VON GEORG ANASTASIADIS
Ausgerechnet der Kreml, der die Menschen in Kiew Tag und Nacht erbarmungslos bombardieren lässt, stilisiert sich nach dem frühmorgendlichen Drohnenangriff auf Moskau wieder als Opfer, diesmal ruchloser „terroristischer Angriffe“ der ukrainischen Armee. Die Empörung mag gespielt sein, doch die Unruhe ist echt: Je mehr es der Ukraine gelingt, russisches Territorium mit Gegenschlägen zu treffen, desto mehr wankt Putins Mär, bei der „Sonderoperation“ der russischen Streitkräfte laufe alles nach Plan. Dass die von Putin befehligte militärische Supermacht es nicht schafft, die eigene Hauptstadt wirkungsvoll zu schützen, dürfte in Moskau durchaus die Verunsicherung auslösen, die man in Kiew mit solchen Aktionen bezweckt, auch wenn die dortige Militärführung ihre Hände offiziell in Unschuld wäscht. Das strategische Kräfteverhältnis hat sich umgekehrt: Die Ukraine ist in 15 Monaten Krieg zu einer starken Militärmacht herangereift. Umgekehrt sind Putins und Medwedews unablässige Atomdrohungen, die die Verbündeten der Ukraine von weiterer Militärhilfe abhalten sollten, in den westlichen Hauptstädten, zumal beim Kanzler, verpufft.

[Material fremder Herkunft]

(* ===== verification/SagaProgress.v ===== *)
(** * Progress of sagas: termination when a worker runs alone, and a crash that
    strands a transfer. *)
From S2P Require Export Sagas.

(** ** A crash between a release and its update *)

(** The checker times out before call [k]; the clock is fast enough for every
    retry to be due. *)
Definition flaky_env (k : nat) : Env := {|
  env_runtime := λ _, reference_runtime;
  env_now := λ n, Z.of_nat n * 100000000000;
  env_rand := λ n k, Ok (repeat (Ascii.ascii_of_nat n) k);
  env_check := λ n _, if bool_decide (n < k)%nat then Err (OtherError "timeout") else Ok true;
  env_ctx := λ _, None;
  env_select := λ _, TickerFired;
|}.

(** A client transfers 1000; a worker gives up on the checker; the account's owner
    withdraws; the server restarts with another worker. *)
Definition crash_pool : World MemoryStore * list (prog unit) :=
  (sample_world sample_store,
   [(r ← Transfer sample_service sample_command; mret tt); Run sample_service 20;
    (r ← Withdraw true 9500 "acc1"; mret tt); Run sample_service 20]).
(** The first worker stops right after it has released the hold. *)
Definition crash_schedule : list nat :=
  repeat 0%nat 5 ++ repeat 1%nat 52 ++ repeat 2%nat 2 ++ repeat 3%nat 60.
Definition crashed : World MemoryStore * list (prog unit) :=
  pool_result (flaky_env 57) crash_schedule crash_pool.

(** A posted transfer whose hold was released can never be settled. *)
Lemma stranded_pending m t h :
  bank_inv m → posted m t = true → ms_reservations m !! t = Some h → res_State h = "released" →
  ∃ r, ms_transfers m !! t = Some r ∧ tr_Status r = TransferPending.
Proof.
  intros Hinv Hp Hh Hrel. destruct (inv_saga _ Hinv) as [Hrec _ Hposted].
  destruct (Hposted t Hp) as (r & Hr & H2). exists r. split; [done|].
  specialize (Hrec t r Hr). destruct (rk_status _ _ _ Hrec) as [?|[Hc|Hf]]; [done|..]; exfalso.
  - destruct (rk_captured _ _ _ Hrec (rk_completed _ _ _ Hrec Hc)) as (h' & Hh' & Hs). congruence.
  - by apply (rk_failed _ _ _ Hrec Hf).
Qed.

Lemma stranded_forever m m' t h :
  evolves m m' → bank_inv m' → posted m t = true →
  ms_reservations m !! t = Some h → res_State h = "released" →
  ∃ r, ms_transfers m' !! t = Some r ∧ tr_Status r = TransferPending.
Proof.
  intros He Hinv Hp Hh Hrel. destruct (hold_evolves m m' t h He Hh) as (h' & Hh' & Hs).
  apply (stranded_pending m' t h'); [done|by eapply posted_evolves|done|].
  rewrite (hs_final _ _ Hs), Hrel; [done|]. by rewrite Hrel.
Qed.

(** C37: giving up on a transfer is not atomic: [retry] releases the hold before it
    records the failure.  There is a run in which the worker stops between the
    two and the next worker, whose checker answers, goes on with the transfer: it
    posts the ledger without a hold, the source account (whose owner has
    withdrawn the freed money) ends below zero, and the transfer stays pending in
    every later state, neither completed nor failed. *)
Theorem released_hold_overdraws :
  ∃ c, rtc (fresh_step (flaky_env 57)) crash_pool c ∧
    let m := w_store c.1 in
    acc_Balance (ReplayAccount "acc1" (stream m "acc1")) = -550 ∧
    posted m sample_transfer_id = true ∧
    ∀ m', evolves m m' → bank_inv m' →
      ∃ r, ms_transfers m' !! sample_transfer_id = Some r ∧ tr_Status r = TransferPending.
Proof.
  exists crashed. split; [apply pool_result_steps|]. cbv zeta. split; [vm_compute; reflexivity|].
  assert (posted (w_store crashed.1) sample_transfer_id = true) as Hp by (vm_compute; reflexivity).
  split; [exact Hp|]. intros m' He Hinv.
  eapply (stranded_forever (w_store crashed.1) m'
    sample_transfer_id (mkMemoryReservation "acc1" 1050 "released")); [done|done|done| |done].
  vm_compute. reflexivity.
Qed.

(** ** A worker alone *)

Section Progress.
Context (E : Env) (s : TransferService).

(** The stored record [r] is pending at the step number [k], and nobody has
    interfered with its hold or its decision. *)
Record staged (k : nat) (m : MemoryStore) (r : TransferRecord) : Prop := {
  st_stored : ms_transfers m !! tr_ID r = Some r;
  st_pending : tr_Status r = TransferPending;
  st_step : step_rank (tr_CurrentStep r) = Some k;
  st_hold : (k ≤ 3)%nat →
    match ms_reservations m !! tr_ID r with
    | Some h => res_State h = "reserved"
    | None => k = 0%nat
    end;
  st_decision : (k ≤ 1)%nat → ms_complianceDecisions m !! tr_ID r = None;
}.

(** Why a transfer fails. *)
Definition failure (k : nat) (m : MemoryStore) (r : TransferRecord) (code : string) : Prop :=
  (k = 0%nat ∧ code = "account_not_found" ∧
     (stream m (tr_SourceAccountID r) = [] ∨ stream m (tr_DestinationAccountID r) = [])) ∨
  (k = 0%nat ∧ code = "insufficient_funds" ∧
     acc_AvailableBalance (ReplayAccount (tr_SourceAccountID r) (stream m (tr_SourceAccountID r)))
       < tr_Amount r + tr_Fee r) ∨
  (code = "compliance_rejected" ∧ ∃ n r1, env_check E n r1 = Ok false).

(** What one [Process] of a record at step [k] achieves. *)
Definition progress (k : nat) (m : MemoryStore) (r : TransferRecord) (m' : MemoryStore) : Prop :=
  ∃ r', ms_transfers m' !! tr_ID r = Some r' ∧ transfer_step r r' ∧
    (staged (S k) m' r' ∨
     (tr_Status r' = TransferCompleted ∧ k = 4%nat) ∨
     (tr_Status r' = TransferFailed ∧ failure k m r (tr_FailureCode r'))).

Definition after {A} (p : prog A) (w : World MemoryStore) : MemoryStore :=
  w_store (interp E p w).2.

Lemma after_store {X A} (op : storeE X) (k : X → prog A) w :
  after (store op ≫= k) w =
  let '(x, m) := store_call (env_runtime E (w_calls w)) op (w_store w) in
  after (k x) (mkWorld m (S (w_calls w)) (w_bus w) (w_wake w)).
Proof. unfold after. simpl. by destruct (store_call _ op (w_store w)) as [x m]. Qed.

Lemma after_now {A} (k : Time → prog A) w :
  after (env TimeNow ≫= k) w =
  after (k (env_now E (w_calls w))) (mkWorld (w_store w) (S (w_calls w)) (w_bus w) (w_wake w)).
Proof. done. Qed.

(** A permanent failure of the first step. *)
Lemma handle_after r e code w :
  match e with
  | ErrAccountNotFound => Some "account_not_found"
  | InsufficientFundsError _ _ => Some "insufficient_funds"
  | _ => None
  end = Some code →
  ∃ next w', w_store w' = w_store w ∧
    after (handleStepError r e false) w =
    after (advance r (saga_update r (tr_CurrentStep r) TransferFailed code "" (Error e) 0 next 0 0)) w'.
Proof. intros Hc. unfold handleStepError. rewrite Hc.
  by exists (env_now E (w_calls w)), (mkWorld (w_store w) (S (w_calls w)) (w_bus w) (w_wake w)).
Qed.

Lemma after_check {A} r (k : go_result bool → prog A) w :
  after (env (CheckTransfer r) ≫= k) w =
  after (k (env_check E (w_calls w) r))
    (mkWorld (w_store w) (S (w_calls w)) (w_bus w) (w_wake w)).
Proof. done. Qed.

Das Kriegsglück zu ihren Gunsten wenden kann die Ukraine mit solchen eher symbolischen Erfolgen freilich nicht (zumal ihr der Einsatz hochpräziser westlicher Waffensysteme gegen russisches Territorium von ihren westlichen Partnern aus guten Gründen verboten ist). Um Putin an den Verhandlungstisch zu zwingen, bräuchte es im Rahmen der Frühjahrsoffensive schon Erfolge an der Front im eigenen Land, vor allem auf der Krim. Diesen Beweis eigener Stärke ist Selenskyj seinen Verbündeten noch schuldig.